━━━━━ RECORDS SUPPLIED

(** X15. [save] refuses an untrained manager and writes nothing; from a
    trained one it writes the model to [model_path] and touches no other
    file, and [load] in a fresh manager on the same path then holds that
    model and is trained.  [load] with no file returns [False] and changes
    nothing.  When the path is the engine's, an engine built afterwards in
    "ml_based" mode is trained and consults the saved model. *)
Theorem save_then_load :
  forall (Model : Type) (predict_proba_of : Model -> Classifier)
         (self : MLModelManager.t Model) (models : Disk (ModelFile Model)),
    let path := MLModelManager.model_path self in
    let saved := MLModelManagerFiles.save self models in
    (MLModelManager.is_trained self = false -> saved = (models, false))
    /\ (MLModelManager.is_trained self = true ->
        snd saved = true
        /\ (forall other, other <> path -> fst saved other = models other)
        /\ MLModelManagerFiles.load (MLModelManager.__init__ path)
             (fst saved)
           = Returned
               ({| MLModelManager.model_path := path;
                   MLModelManager.model := MLModelManager.model self;
                   MLModelManager.is_trained := true;
                   MLModelManager.metrics := None |}, true)
        /\ (path = AdaptiveEngineInit.model_path ->
            let engine :=
              AdaptiveEngineInit.__init__ predict_proba_of (fst saved)
                "ml_based" in
            AdaptiveEngine.is_trained engine = true
            /\ AdaptiveEngine.model engine
               = AdaptiveEngineInit.classifier_of predict_proba_of
                   (MLModelManager.model self)))
    /\ (models path = None ->
        MLModelManagerFiles.load self models = Returned (self, false)).
Proof.
  intros Model predict_proba_of self models path saved.
  unfold saved, MLModelManagerFiles.save. fold path.
  split; [ | split ].
  - intros ->. reflexivity.
  - intros ->. cbn [negb fst snd]. split; [reflexivity | ]. split.
    + intros other Hne. unfold write_file.
      destruct (String.eqb_spec other path); [contradiction | reflexivity].
    + split.
      * unfold MLModelManagerFiles.load, write_file. simpl.
        rewrite String.eqb_refl. reflexivity.
      * intros Hpath. unfold AdaptiveEngineInit.__init__,
          AdaptiveEngineInit._load_or_initialize_model, write_file.
        rewrite <- Hpath, !String.eqb_refl. simpl. split; reflexivity.
  - intro Hnone. unfold MLModelManagerFiles.load. fold path.
    rewrite Hnone. reflexivity.
Qed.

(** ** Ranges and streaks of the snapshot *)

Lemma snapshot_counters (events : list AnswerEvent) :
  let tr := tracker_after "" "" events in
  Metrics.total_questions (snapshot events) = length events
  /\ Metrics.correct_count (snapshot events)
     = PerformanceTracker.correct_count tr
  /\ Metrics.incorrect_count (snapshot events)
     = PerformanceTracker.incorrect_count tr
  /\ Metrics.consecutive_correct (snapshot events)
     = PerformanceTracker.consecutive_correct tr
  /\ Metrics.max_streak (snapshot events)
     = PerformanceTracker.max_consecutive_correct tr.
Proof.
  intro tr. unfold snapshot, PerformanceTracker.get_current_metrics.
  fold tr. unfold tr. rewrite tracker_after_length.
  destruct events as [ | e events]; [repeat split | ].
  cbn [length Nat.eqb]. repeat split.
Qed.

Lemma record_event_counters (tr : PerformanceTracker.t) (e : AnswerEvent) :
  let tr' := PerformanceTracker.record_event tr e in
  PerformanceTracker.consecutive_correct tr'
  = (if ev_is_correct e
     then S (PerformanceTracker.consecutive_correct tr) else 0%nat)
  /\ PerformanceTracker.max_consecutive_correct tr'
     = Nat.max (PerformanceTracker.max_consecutive_correct tr)
               (PerformanceTracker.consecutive_correct tr')
  /\ PerformanceTracker.correct_count tr'
     = (if ev_is_correct e
        then S (PerformanceTracker.correct_count tr)
        else PerformanceTracker.correct_count tr).
Proof.
  unfold PerformanceTracker.record_event, PerformanceTracker.record_response.
  simpl. destruct (ev_is_correct e); repeat split; lia.
Qed.
Lemma args_inv_upto (w : World E) (i : nat) (σ : Locals E) :
  Pw w → (i ≤ length inputs)%nat →
  FromCNTKMB_upto inputs isSequence device w i = (Ret tt, σ) → args_inv i σ.
Proof using Pw_Eye.
  intros HP Hi Hrun. unfold FromCNTKMB_upto in Hrun.
  destruct (for_loop_inv (FromCNTKMB_arg inputs isSequence device) args_inv
              i 0 _ _ _ (args_inv_entry w HP)
              ltac:(intros k t t' Hk; apply args_inv_step; lia) Hrun)
    as [[_ Hinv] | [Hne _]]; [exact Hinv | contradiction].
Qed.

(** What a call of [FromCNTKMB] leaves in [res]: [numArgs] entries; after a
    normal return every entry is complete; otherwise the entries before
    the failing argument [k] are complete and those after it are empty. *)
Lemma FromCNTKMB_run (res0 res' : list (list (CNTKVariable E))) (w w' : World E)
    (o : outcome unit) :
  Pw w → FromCNTKMB res0 inputs isSequence device w = (o, res', w') →
  Pw w' ∧ length res' = length inputs ∧
  (o = Ret tt → ∀ j : nat, (j < length inputs)%nat → arg_done j (res' !! j)) ∧
  (o ≠ Ret tt →
   ∃ k : nat, (k < length inputs)%nat ∧
     (∀ j : nat, (j < k)%nat → arg_done j (res' !! j)) ∧
     (∀ j : nat, (k < j < length inputs)%nat → res' !! j = Some [])).
Proof using Pw_Eye.
  intros HP Hrun. unfold FromCNTKMB, FromCNTKMB_upto in Hrun.
  set (σ0 := FromCNTKMB_entry inputs w) in *.
  destruct (for_loop (FromCNTKMB_arg inputs isSequence device) (length inputs) 0 σ0)
    as [o1 σ1] eqn:Hloop.
  injection Hrun as <- <- <-.
  pose proof (args_inv_entry w HP) as H0. fold σ0 in H0.
  destruct (for_loop_inv (FromCNTKMB_arg inputs isSequence device) args_inv
              (length inputs) 0 σ0 o1 σ1 H0) as
    [[-> (HP1 & Hlen & Hdone & _)] | (Hne & k & t & Hk & (HPt & Hlen & Hdone & Hrest & _) & Hb)].
  - intros k t t' Hk. apply args_inv_step. lia.
  - exact Hloop.
  - split; [exact HP1|]. split; [exact Hlen|]. split; [|intros Hne; contradiction].
    intros _. exact Hdone.
  - destruct (arg_step _ _ _ _ HPt Hb) as (HP1 & Hlen1 & Hother & _).
    split; [exact HP1|]. split; [lia|]. split; [intros ->; contradiction|].
    intros _. exists k. split; [lia|]. split.
    + intros j Hj. rewrite Hother by lia. apply Hdone. exact Hj.
    + intros j Hj. rewrite Hother by lia. apply Hrest. lia.
Qed.

End FromCNTKMB_invariants.

(** The steps of one argument on a stream of shape
    sample shape ++ [length, batch]. *)
Section FromCNTKMB_shapes.
Context {E : Type} `{Element E}.

Lemma SubShape_sample (sample : NDShape) (len batch : N) :
  SubShape (sample ++ [len; batch]) 0
           (size_sub (Rank (sample ++ [len; batch])) 2) = Ret sample.
Proof.
  unfold SubShape, size_sub, Rank. rewrite length_app. simpl length.
  replace (2 <=? N.of_nat (length sample + 2))%N with true
    by (symmetry; apply N.leb_le; lia).
  replace (N.of_nat (length sample + 2) - 2)%N with (N.of_nat (length sample)) by lia.
  replace (N.of_nat (length sample) <=? N.of_nat (length sample + 2))%N with true
    by (symmetry; apply N.leb_le; lia).
  replace (0 <=? N.of_nat (length sample))%N with true
    by (symmetry; apply N.leb_le; lia).
  cbv [andb]. change (N.to_nat 0) with 0%nat.
  rewrite Nat2N.id, Nat.sub_0_r, drop_0, take_app_length. reflexivity.
Qed.

Lemma FromCNTKMB_unpack_stream (inputs : list (Value E)) (isSequence : list bool)
    (device : DeviceDescriptor) (i : nat) (input : Value E) (isSeq : bool)
    (sample : NDShape) (len batch : N) :
  inputs !! i = Some input → isSequence !! i = Some isSeq →
  Shape (Data input) = sample ++ [len; batch] →
  FromCNTKMB_unpack inputs isSequence device i =
    Ret (stream_variable input sample isSeq,
         map (sequence_view (Data input) sample len) (seq 0 (N.to_nat batch))).
Proof.
  intros Hin Hflag Hshape. unfold FromCNTKMB_unpack.
  rewrite Hin, Hflag. simpl. rewrite Hshape, SubShape_sample. simpl.
  rewrite ?Hshape, drop_app_length, take_app_length.
  rewrite bool_decide_eq_true_2 by reflexivity. reflexivity.
Qed.

Lemma FromCNTKMB_unpack_hasAxis (inputs : list (Value E)) (isSequence : list bool)
    (device : DeviceDescriptor) (i : nat) (isSeq : bool)
    (variable : CNTKVariable E) (sequences : list (NDArrayView E)) :
  isSequence !! i = Some isSeq →
  FromCNTKMB_unpack inputs isSequence device i = Ret (variable, sequences) →
  (1 <? length (DynamicAxes variable))%nat = isSeq.
Proof.
  intros Hflag Hun. unfold FromCNTKMB_unpack in Hun.
  destruct (inputs !! i) as [input|]; [|discriminate]. cbn [of_option obind] in Hun.
  destruct (SubShape _ _ _) as [sampleShape | e |]; try discriminate.
  cbn [of_option obind] in Hun. rewrite Hflag in Hun. cbn [of_option obind] in Hun.
  destruct (UnpackVariableValue _ _ _) as [sq | e |]; try discriminate.
  cbn [of_option obind] in Hun. injection Hun as <- <-. destruct isSeq; reflexivity.
Qed.

Lemma stream_variable_hasAxis (input : Value E) (sample : NDShape) (isSeq : bool) :
  (1 <? length (DynamicAxes (stream_variable input sample isSeq)))%nat = isSeq.
Proof. destruct isSeq; reflexivity. Qed.

(** Without a sequence axis, the shape step returns exactly when the
    trailing dimension is 1, and then removes that axis by a reshape. *)
Lemma FromCNTKMB_shape_false (data d1 : NDArrayView E) :
  FromCNTKMB_shape false data = Ret d1 →
  ∃ init : list N,
    Shape data = init ++ [1%N] ∧
    d1 = {| GetDataType := GetDataType data; Shape := init; Device := Device data;
            IsSparse := IsSparse data; IsReadOnly := IsReadOnly data;
            buffer := buffer data |}.
Proof.
  unfold FromCNTKMB_shape, Dimensions. simpl. intros Hsh.
  destruct (last (Shape data)) as [back|] eqn:Hlast; [|discriminate].
  destruct (back =? 1)%N eqn:Hb; simpl in Hsh; [|discriminate].
  apply N.eqb_eq in Hb. subst back.
  apply last_Some in Hlast as [init Hinit]. exists init. split; [exact Hinit|].
  rewrite (Index_unfold data init 1 0 Hinit) in Hsh. simpl in Hsh.
  rewrite (AsShape_last data init Hinit) in Hsh. injection Hsh as <-. reflexivity.
Qed.

Lemma FromCNTKMB_shape_malformed (data : NDArrayView E) (back : N) :
  last (Shape data) = Some back → back ≠ 1%N →
  FromCNTKMB_shape false data = Throw MalformedStreamError.
Proof.
  intros Hlast Hne. unfold FromCNTKMB_shape, Dimensions. simpl. rewrite Hlast.
  apply N.eqb_neq in Hne. rewrite Hne. reflexivity.
Qed.

Lemma MakeEye_ret_shape (elementSize n : N) (dataType : DataType)
    (device : DeviceDescriptor) (w w' : World E) (t : NDArrayView E) :
  MakeEye elementSize n dataType device w = (Ret t, w') →
  Shape t = [n; n] ∧ GetDataType t = dataType ∧ IsSparse t = false.
Proof.
  rewrite MakeEye_unfold. cbv zeta.
  destruct (vector_new _ _ _ _) as [[b0 | e |] u]; try discriminate.
  destruct (for_loop _ _ _ _) as [[[] | e |] b]; try discriminate.
  intros Hmk. injection Hmk as <- _. repeat split.
Qed.

(** The product of a square tensor of order [n] with a tensor of leading
    dimension [n] is defined and has the shape of the right operand. *)
Lemma MatrixProduct_square_shape (eye data : NDArrayView E) (n : N) (rest : list N) :
  Shape eye = [n; n] → GetDataType eye = GetDataType data → Shape data = n :: rest →
  ∃ p : NDArrayView E,
    MatrixProduct false eye false data false e_one 1 = Ret p ∧
    Shape p = Shape data ∧ GetDataType p = GetDataType data ∧
    Device p = Device data ∧ IsSparse p = false.
Proof.
  intros Heye Hdt Hdata. unfold MatrixProduct, mat_op.
  rewrite Heye, Hdata. simpl.
  rewrite !N.mul_1_r, Nat.eqb_refl.
  rewrite bool_decide_eq_true_2 by exact Hdt. simpl.
  eexists. split; [reflexivity|]. repeat split.
Qed.

(** The densification step keeps shape, data type and device, and returns
    a dense tensor whenever the cache holds tensors built by [MakeEye]. *)
Lemma FromCNTKMB_dense_shape (d1 d2 : NDArrayView E) (wa wb : World E) :
  cache_ok wa → FromCNTKMB_dense d1 wa = (Ret d2, wb) →
  Shape d2 = Shape d1 ∧ GetDataType d2 = GetDataType d1 ∧
  Device d2 = Device d1 ∧ IsSparse d2 = false.
Proof.
  intros Hok Hrun. rewrite FromCNTKMB_dense_unfold in Hrun.
  destruct (IsSparse d1) eqn:Hsp.
  2:{ injection Hrun as <- <-. repeat split. exact Hsp. }
  destruct (Shape d1) as [|n rest] eqn:Hshape; [discriminate|]. simpl in Hrun.
  destruct (Eye n (GetDataType d1) (Device d1) wa) as [[eye | e |] w1] eqn:HE;
    try discriminate.
  pose proof (Eye_cache_ok _ _ _ _ _ _ Hok HE) as Hok1.
  destruct (Hok1 _ _ _ (Eye_ret_cached _ _ _ _ _ _ HE))
    as [_ (sz & dev & u0 & u1 & Hmk)].
  destruct (MakeEye_ret_shape _ _ _ _ _ _ _ Hmk) as (Hes & Hedt & _).
  destruct (MatrixProduct_square_shape eye d1 n rest Hes Hedt Hshape)
    as (p & Hp & Hps & Hpdt & Hpdev & Hpsp).
  rewrite Hp in Hrun. injection Hrun as <- <-.
  rewrite Hps, Hshape. repeat split; assumption.
Qed.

━━━━━━━━━━

DIRECTIONS:
A single number is needed: the count of lines in the records that contain "String".

RESULT:
3